L’intervento di addizione fu compiuto mediante l’erezione di solidi pilastri a sostegno di arcate a tutto sesto che armonizzano la navata al corpo centrale della chiesa.
Al lungo episcopato di monsignor Pomponio Vetuli (1632-1652) risale il completamento dei lavori avviati dal suo predecessore ed il riassetto del palazzo episcopale, dotato di un’imponente sala di rappresentanza decorata a fresco con un’ampia fascia nella quale si alternano agli stemmi dei vescovi i medaglioni raffiguranti realistici paesaggi delle principali località della diocesi.
I1 benedettino monsignor Filippo Tani (1686-1712) provvide ad ampliare ulteriormente la cattedrale facendo erigere la navata laterale destra, indispensabile a riequilibrarne 1’impianto architettonico. Alla committenza di monsignor Tani va riferita la bella tela del pittore sabino Girolamo Troppa, che propone per il maestoso altare barocco al centro della navata a cornu Epistulae una originale, significativa variante del convenzionale tema della Madonna del Rosario.
In omaggio al vescovo benedettino, infatti, l’artista include nella sacra conversazione i Santi Benedetto e Scolastica al posto convenzionalmente attribuito a San Domenico di Guzman e Santa Caterina da Siena.
San Benedetto e Santa Scolastica, vestiti dell’abito nero del loro Ordine, sono compuntamente inginocchiati ai piedi del trono dove siede la Vergine. Un volo d’angeli reca al Santo il pastorale e la mitria, segni della sua dignità di abate, mentre un corvo gli porta un tozzo di pane, in memoria della sua esperienza eremitica.
Un angelo porge invece alla Santa una bianca colomba.

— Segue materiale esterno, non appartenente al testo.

(* ===== verification/LinkArm.v ===== *)
(** * LinkArm: the linker's ARM back end

    cmd/link/internal/arm/asm.go: dynamic relocations (adddynrel) with the PLT and GOT
    they build, trampolines for calls that are too far, and the final value of each
    relocation (archreloc); below them the helpers of cmd/link/internal/ld they call,
    and relocsym, which writes the values into the image.  Sums of addresses, which the
    source computes in int64, are far from overflowing and are not wrapped; every
    conversion to 32 bits is. *)
From Stdlib Require Import ZArith Lia List Bool String.
From stdpp Require Import base list gmap strings numbers pretty tactics option.
From S2P Require Import Prelude Loader.

(** ** ld/target.go, ld/link.go *)
Inductive LinkMode : Type := LinkAuto | LinkInternal | LinkExternal.
Inductive BuildMode : Type :=
| BuildModeUnset | BuildModeExe | BuildModePIE | BuildModeCArchive | BuildModeCShared | BuildModeShared | BuildModePlugin.

#[export] Instance LinkMode_eq_dec : EqDecision LinkMode.
Proof. solve_decision. Defined.
#[export] Instance BuildMode_eq_dec : EqDecision BuildMode.
Proof. solve_decision. Defined.

(** [t_dynlink] is DynlinkingGo(), [t_debugtramp] the -debugtramp flag. *)
Record target : Type := mkTarget {
  t_link : LinkMode; t_mode : BuildMode; t_elf : bool; t_qnx : bool; t_dynlink : bool; t_debugtramp : Z }.

Definition IsExternal (t : target) : bool := bool_decide (t_link t = LinkExternal).
Definition IsInternal (t : target) : bool := bool_decide (t_link t = LinkInternal).
Definition IsPIE (t : target) : bool := bool_decide (t_mode t = BuildModePIE).
Definition IsElf (t : target) : bool := t_elf t.

Record ArchSyms : Type := mkArchSyms {
  PLT : Z; GOT : Z; GOTPLT : Z; Rel : Z; RelPLT : Z; DynSym : Z; DynStr : Z; Dynamic : Z }.

(** ** debug/elf *)
Definition R_ARM_PC24 : Z := 1.
Definition R_ARM_ABS32 : Z := 2.
Definition R_ARM_REL32 : Z := 3.
Definition R_ARM_THM_PC22 : Z := 10.
Definition R_ARM_GLOB_DAT : Z := 21.
Definition R_ARM_JUMP_SLOT : Z := 22.
Definition R_ARM_RELATIVE : Z := 23.
Definition R_ARM_GOTOFF : Z := 24.
Definition R_ARM_GOTPC : Z := 25.
Definition R_ARM_GOT32 : Z := 26.
Definition R_ARM_PLT32 : Z := 27.
Definition R_ARM_CALL : Z := 28.
Definition R_ARM_JUMP24 : Z := 29.
Definition R_ARM_GOT_PREL : Z := 96.
Definition R_ARM_TLS_IE32 : Z := 107.
Definition R_ARM_TLS_LE32 : Z := 108.
Definition R_INFO32 (sym typ : Z) : Z := Z.lor (u32 (Z.shiftl sym 8)) typ.
Definition ST_INFO (bind typ : Z) : Z := Z.lor (u8 (Z.shiftl bind 4)) (Z.land typ 15).
Definition STB_GLOBAL : Z := 1.
Definition STT_OBJECT : Z := 1.
Definition STT_FUNC : Z := 2.
Definition SHN_UNDEF : Z := 0.
Definition DT_NEEDED : Z := 1.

In basso, al centro della tela, è lo stemma del vescovo Tani: un fulvo leone rampante su scudo azzurro, attraversato da una banda rossa con tre sacchetti. A destra, scorre la firma dell’artista: EQ. HIER. TROPPA 1692.
I lavori voluti dal vescovo Tani furono compiuti mediante l’ampliamento longitudinale della preesistente cappella dedicata a Sant’Antonio di Padova, costruita al tempo del vescovo domenicano Giorgio Giovanni Padilla y Vasconcellos (1599-1609), originario di Lisbona.

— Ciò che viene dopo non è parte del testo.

(** The tables of a link that has met no import. *)
Lemma elfsetupplt_inv l : blank (sym_of l (PLT syms)) -> blank (sym_of l (GOTPLT syms)) -> blank (sym_of l (RelPLT syms)) ->
  (forall x, SymPlt l x < 0) ->
  go_wp (elfsetupplt tg (PLT syms) (GOTPLT syms) (Dynamic syms)) (fun _ l' => plt_inv l' [] /\
    (forall x, x ∉ tables syms -> sym_of l' x = sym_of l x) /\ l_next l' = l_next l /\ l_nelfsym l' = l_nelfsym l) l.
Proof.
  intros HP HG HR Hno. destruct (arch_table syms Harch) as ((N1 & N2 & N3) & N4 & N5 & N6).
  unfold go_wp, elfsetupplt. unfold go_bind at 1, go_read at 1. unfold Size at 1. rewrite (proj1 HP). cbn [negb Z.eqb].
  do 5 (unfold go_bind at 1; rewrite update_run by done). rewrite !upd_upd.
  set (fp := fun y => AddPCRelPlus _ _ _). set (l1 := upd (PLT syms) fp l).
  set (fg := fun y => AddUint32 0 (AddUint32 0 ((if t_qnx tg then AddAddrPlus (Dynamic syms) 0 else AddUint32 0) y))).
  assert (((if t_qnx tg then update (GOTPLT syms) (AddAddrPlus (Dynamic syms) 0) else update (GOTPLT syms) (AddUint32 0)) ;!
    update (GOTPLT syms) (AddUint32 0) ;! update (GOTPLT syms) (AddUint32 0)) l1 = Ret tt (upd (GOTPLT syms) fg l1)) as ->.
  { unfold go_bind, fg. destruct (t_qnx tg); rewrite !update_run by done; by rewrite !upd_upd. }
  set (l2 := upd (GOTPLT syms) fg l1).
  assert (sym_of l2 (PLT syms) = fp (sym_of l (PLT syms))) as EP.
  { unfold l2, l1. by rewrite upd_sym_of, decide_False, upd_sym_of, decide_True. }
  assert (sym_of l2 (GOTPLT syms) = fg (sym_of l (GOTPLT syms))) as EG.
  { unfold l2, l1. by rewrite upd_sym_of, decide_True, upd_sym_of, decide_False. }
  assert (forall x, x <> PLT syms -> x <> GOTPLT syms -> sym_of l2 x = sym_of l x) as EO.
  { intros x H1 H2. unfold l2, l1. by rewrite !upd_sym_of, !decide_False. }
  split_and!; [|intros x Hx; unfold tables in Hx; rewrite !not_elem_of_cons in Hx; destruct_and!; by apply EO|done|done].
  split; rewrite ?EP, ?EG, ?EO by done; cbn [length map].
  - assert (payload (fp (sym_of l (PLT syms))) plt_header [mkReloc R_PCREL 16 4 (GOTPLT syms) 4]) as (A & B & C).
    { pose proof (payload_word _ _ _ 0xe5bef008 (payload_word _ _ _ 0xe08fe00e (payload_word _ _ _ 0xe59fe004
        (payload_word _ _ _ 0xe52de004 (blank_payload _ HP))))) as H4.
      pose proof (payload_ref _ _ _ (GOTPLT syms) 4 R_PCREL H4 ltac:(cbn; lia)) as H5.
      match type of H5 with payload _ ?d _ => replace plt_header with d by (vm_compute; reflexivity) end. exact H5. }
    split_and!; [by rewrite A|by rewrite B|by rewrite C].
  - assert (payload (fg (sym_of l (GOTPLT syms))) (replicate 12 0) (if t_qnx tg then [mkReloc R_ADDR 0 4 (Dynamic syms) 0] else [])) as (A & B & C).
    { unfold fg. refine (payload_word _ (replicate 4 0 ++ le_bytes 4 0) _ 0 _). apply payload_word.
      pose proof (blank_payload _ HG) as H0.
      destruct (t_qnx tg); [exact (payload_ref _ _ _ _ _ _ H0 ltac:(cbn; lia))|exact (payload_word _ _ _ _ H0)]. }
    split_and!; [by rewrite A|by rewrite B|by rewrite C, app_nil_r].
  - destruct HR as (? & ? & ?). by split_and!.
  - apply list.NoDup_nil. done.
  - done.
  - intros x Hx. exfalso. assert (SymPlt l2 x = SymPlt l x) as E by done. specialize (Hno x). lia.
Qed.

Obbedendo al gusto del tempo ed all’esigenza di armonizzare stilisticamente i vari corpi di fabbrica, fu costruito un soffitto ligneo a copertura delle capriate della navata centrale, furono aperte due ampie finestre sulla cortina muraria della facciata e realizzata una ricca decorazione in stucco che a tutt’oggi conferisce all'interno della cattedrale di Santa Maria del Popolo un carattere squisitamente barocco, che felicemente si contrappone alla severa maestosità della struttura romanica, quasi a testimoniare 1’inesausta vitalità ed il perenne rinnovamento del linguaggio artistico ed architettonico della Chiesa cattolica.